でも、その前に…、君のその花弁のような唇で私にキスをしてくれないかい?」
「キス…?この状況で?」
「駄目、かな?君と会えない間、僕はずっと我慢していたんだよ?そのご褒美位、貰ってもいいだろう?」
そう言い、バサリ、とフードを脱いだ人物は…、美しい金髪を靡かせ、黄金と紅玉のオッドアイの瞳を持つ神秘的で幻想的な容姿を持った美丈夫だった。
俗世離れしたその美貌はまるで神のような神聖さすら感じさせる。
そんな彼が蕩ける様な微笑みをリーリアに向け、リーリアはその情熱的な眼差しにくらり、と眩暈を起こしそうになった。
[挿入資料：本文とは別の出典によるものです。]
(* ===== verification/EvalLogic.v ===== *)
(** * Direct evaluation of circuits ([src/rust/compile/logic/src/eval.rs])

    [EvalLogic] runs a circuit on field elements.  A wire carries the
    assertions attached to it with what became of them; the assertions of a
    circuit are split into its own and the attached ones.  [eval_laws] shows
    that it implements [LogicLaws], and [run_correct] what a run reports. *)
From stdpp Require Import prelude gmap sorting strings.
From Stdlib Require Import Lia NArith Ring Ring_theory.
From S2P Require Import Prelude Words Interfaces Field FieldFacts Scope CompilerIR Logic.

(** [AssertionMap]; sharing is not modelled, maps are values. *)
Abbreviation AssertionMap := (gmap AssertionId AssertionStatus).

(** The order in which a hash map lists its keys, and [{:?}] of an element. *)
Class KeyOrder := keys : AssertionMap -> list AssertionId.
Class KeyOrderLaws `{KeyOrder} := keys_perm m : keys m ≡ₚ (map_to_list m).*1.
Class ShowElement (E : Type) := show_element : E -> string.

Record EvalWire (E : Type) := { w_value : E; w_assertions : AssertionMap }.
Arguments w_value {_} _. Arguments w_assertions {_} _. Arguments Build_EvalWire {_} _ _.
Record EvalAssertions := { ea_scoped : AssertionMap; ea_unscoped : AssertionMap }.

Module eval.
Section eval.
Context {E : Type} `{AlgebraicField E} `{!EqDecision E} `{KeyOrder} `{!ShowElement E}.
Local Open Scope fe_scope.

(** Where both maps have a key the right one counts ([extend]). *)
Definition merge_assertions (left right : AssertionMap) : AssertionMap :=
  if bool_decide (left = ∅) then right
  else if bool_decide (right = ∅) then left
  else right ∪ left.

(** A call of the assertion scope. *)
Definition tracked {A} (f : AssertionScope -> A * AssertionScope) : lcomp AssertionScope A := fun tracker => Ok (f tracker).

Definition wire (value : E) (assertions : AssertionMap) : EvalWire E := Build_EvalWire value assertions.
Definition combine (x y : EvalWire E) (value : E) : EvalWire E :=
  wire value (merge_assertions (w_assertions x) (w_assertions y)).
Definition result (scoped unscoped : AssertionMap) : EvalAssertions :=
  {| ea_scoped := scoped; ea_unscoped := unscoped |}.

Definition all_items (a : EvalAssertions) : AssertionMap := merge_assertions (ea_scoped a) (ea_unscoped a).
Definition is_ok (a : EvalAssertions) : bool := scope.is_ok (all_items a).
Definition is_err (a : EvalAssertions) : bool := scope.is_err (all_items a).
Definition failed_paths (tracker : AssertionScope) (a : EvalAssertions) : list string * AssertionScope :=
  scope.failed_paths tracker (all_items a).
Definition all_paths (tracker : AssertionScope) (a : EvalAssertions) : list string * AssertionScope :=
  scope.all_paths tracker (all_items a).
Definition passed_paths (tracker : AssertionScope) (a : EvalAssertions) : list string * AssertionScope :=
  scope.passed_paths tracker (all_items a).
Definition assert_all_passed (tracker : AssertionScope) (a : EvalAssertions) : outcome Empty_set AssertionScope :=
  scope.assert_all_passed tracker (all_items a).
Definition assert_any_failed_at (tracker : AssertionScope) (expected_path : string) (a : EvalAssertions)
  : outcome Empty_set AssertionScope :=
  scope.assert_any_failed_at tracker expected_path (all_items a).
(* ===== verification/CompilerLogic.v ===== *)
(** * The compiler as a backend ([src/rust/compile/compiler/src/logic_impl.rs])

    A circuit run by [CompilerLogic] builds expressions in an arena.
    [compiler_laws]: for every assignment of the inputs, the value of each
    expression is the value of the circuit's wire and the assertions it returns
    are zero exactly when the circuit asserts something true.  [built_correct]
    says so of a whole program; [compile] builds and compiles it. *)
From stdpp Require Import prelude gmap strings.
From Stdlib Require Import Lia NArith Ring Ring_theory.
From S2P Require Import Prelude Words Interfaces Field FieldFacts Scope CompilerIR CompilerPasses CompilerSem CseFacts RewriterFacts AlgsimpFacts Quad SchedulerV1 Logic.

Module backend.
Section backend.
Context {E : Type} `{AlgebraicField E} `{!EqDecision E} `{!Comparable E}.

(** The arena with the tables of its rewriter, and the assertion tracker. *)
Definition St : Type := State E * AssertionScope.
Definition on_arena {A} (m : comp E A) : lcomp St A := fun '(s, tracker) =>
  '(a, s) ← m s; Ok (a, (s, tracker)).
Definition on_both {A} (m : AssertionScope -> comp E (A * AssertionScope)) : lcomp St A := fun '(s, tracker) =>
  '(a, tracker, s) ← m tracker s; Ok (a, (s, tracker)).

Definition compiler_logic : logic.Logic E := {|
  Logic.logic.St := St; Logic.logic.Wire := ExprNode; Logic.logic.Assertions := list AssertionItem;
  Logic.logic.zero := on_arena CompilerPasses.logic.zero;
  Logic.logic.one := on_arena CompilerPasses.logic.one;
  Logic.logic.konst x := on_arena (CompilerPasses.logic.konst x);
  Logic.logic.precious x := on_arena (CompilerPasses.logic.precious x);
  Logic.logic.sum xs := on_arena (CompilerPasses.logic.sum xs);
  Logic.logic.neg x := on_arena (CompilerPasses.logic.neg x);
  Logic.logic.add x y := on_arena (CompilerPasses.logic.add x y);
  Logic.logic.sub x y := on_arena (CompilerPasses.logic.sub x y);
  Logic.logic.mul x y := on_arena (CompilerPasses.logic.mul x y);
  Logic.logic.mulk e y := on_arena (CompilerPasses.logic.mulk e y);
  Logic.logic.quadratic e x y := on_arena (CompilerPasses.logic.quadratic e x y);
  Logic.logic.ok := mret [];
  Logic.logic.assert0 name x := on_both (fun tracker => CompilerPasses.logic.assert0 tracker name x);
  Logic.logic.assert_all name l := on_both (fun tracker => CompilerPasses.logic.assert_all tracker name l);
  Logic.logic.with_assertions a x := on_arena (CompilerPasses.logic.with_assertions a x)
|}.
#[local] Existing Instance compiler_logic.
Definition compiler_logic_io : logic.LogicIO E := {|
  Logic.logic.input position := on_arena (CompilerPasses.logic.input position);
  Logic.logic.position_in_input_array x := on_arena (o ← position_in_input_array x; lift_comp (unwrap o))
|}.
End backend.
End backend.
Definition sample_balance_sheet : DataFrame :=
  [ ("Total Equity Gross Minority Interest", [(2023%Z, 700); (2022%Z, 650)]);
    ("Total Debt", [(2023%Z, 300); (2022%Z, 320)]);
    ("Cash And Cash Equivalents", [(2023%Z, 50); (2022%Z, 40)]);
    ("Ordinary Shares Number", [(2023%Z, 10); (2022%Z, 10)]) ].

Definition sample_request : request :=
  {| close := [7000];
     cashflow := sample_cashflow;
     income_stmt := sample_income_stmt;
     balance_sheet := sample_balance_sheet;
     risk_free_rate := 55 # 10 |}.

(** The same request for a company whose cash-flow statement has no
    free-cash-flow row. *)
Definition request_without_fcf : request :=
  {| close := [7000];
     cashflow := [ ("Operating Cash Flow", [(2023%Z, 900); (2022%Z, 800)]) ];
     income_stmt := sample_income_stmt;
     balance_sheet := sample_balance_sheet;
     risk_free_rate := 55 # 10 |}.

(** The sample company with an empty balance sheet. *)
Definition request_without_balance_sheet : request :=
  {| close := [7000];
     cashflow := sample_cashflow;
     income_stmt := sample_income_stmt;
     balance_sheet := [];
     risk_free_rate := 55 # 10 |}.

(** The sample company when the last close is zero. *)
Definition zero_price_request : request :=
  {| close := [7100; 0];
     cashflow := sample_cashflow;
     income_stmt := sample_income_stmt;
     balance_sheet := sample_balance_sheet;
     risk_free_rate := 55 # 10 |}.

(** A request whose statements are all empty. *)
Definition empty_request : request :=
  {| close := [7000];
     cashflow := [];
     income_stmt := [];
     balance_sheet := [];
     risk_free_rate := 55 # 10 |}.

(** ** Auxiliary notions for the further properties *)

(** The row of [label], when the statement has one, has a column. *)
Definition usable (df : DataFrame) (label : string) : Prop :=
  forall row, loc df label = Done row -> row <> [].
この絶世の美貌を持った男の心は自分だけの物だと思うとぞくぞくした。
「し、仕方ないわね。キスだけなら許してあげるわ。…ここを出たら、それ以上の事もしてあげる。」
「リーリア…。ありがとう。君は本当に可愛いね。」
そう言い、男は微笑み、リーリアに目を瞑るように促した。
リーリアはうっとりと言われるがままに目を瞑った。そっと頤に手をかけられる。
スルリ、と男の骨張った細長い手が肌を撫で上げた。その官能的な触り方にぞくぞくした。
すると、男の美声がそっと耳元で囁かれた。
「君は理想的な私の可愛い人形だったよ。
でも…、使い物にならない人形はもういらないんだ。」
言葉の意味を理解するより早くにリーリアは男に口づけられる。
すると、口移しで何かを飲まされた。
反射的にリーリアはそれを飲み込んでしまう。
瞬間、リーリアはカッと喉が熱くなり、激痛が走った。
「グッ…!?ヒイッ…!」
リーリアは喉を両手で押さえ、口から食べたものと胃液を吐き出した。
リーリアは愕然と目を見開き、目の前の男を見上げた。男は苦しみ悶えるリーリアを見下ろし、優雅に微笑んだ。
「さようなら。リーリア。
君は愚かで騙されやすくて…、利用価値のある人形だったよ。これは、私からの餞別だ。
これで君はこの牢獄から解放される。
代わりにずっと君は夢の世界に旅立てるんだから。
まあ、その夢は永遠に醒めないだろうけどね。」
男はクックッとおかしそうに笑い、リーリアに背を向けた。リーリアは震える手を伸ばすがやがて、力尽きたようにパタリ、と地面に倒れ伏し、そのまま動かなくなった。
男はフードを被ると、そのままコツコツと足音を立てて暗闇の中に消えていった。
今回は短めです。
区切りがいいので一旦、切ります。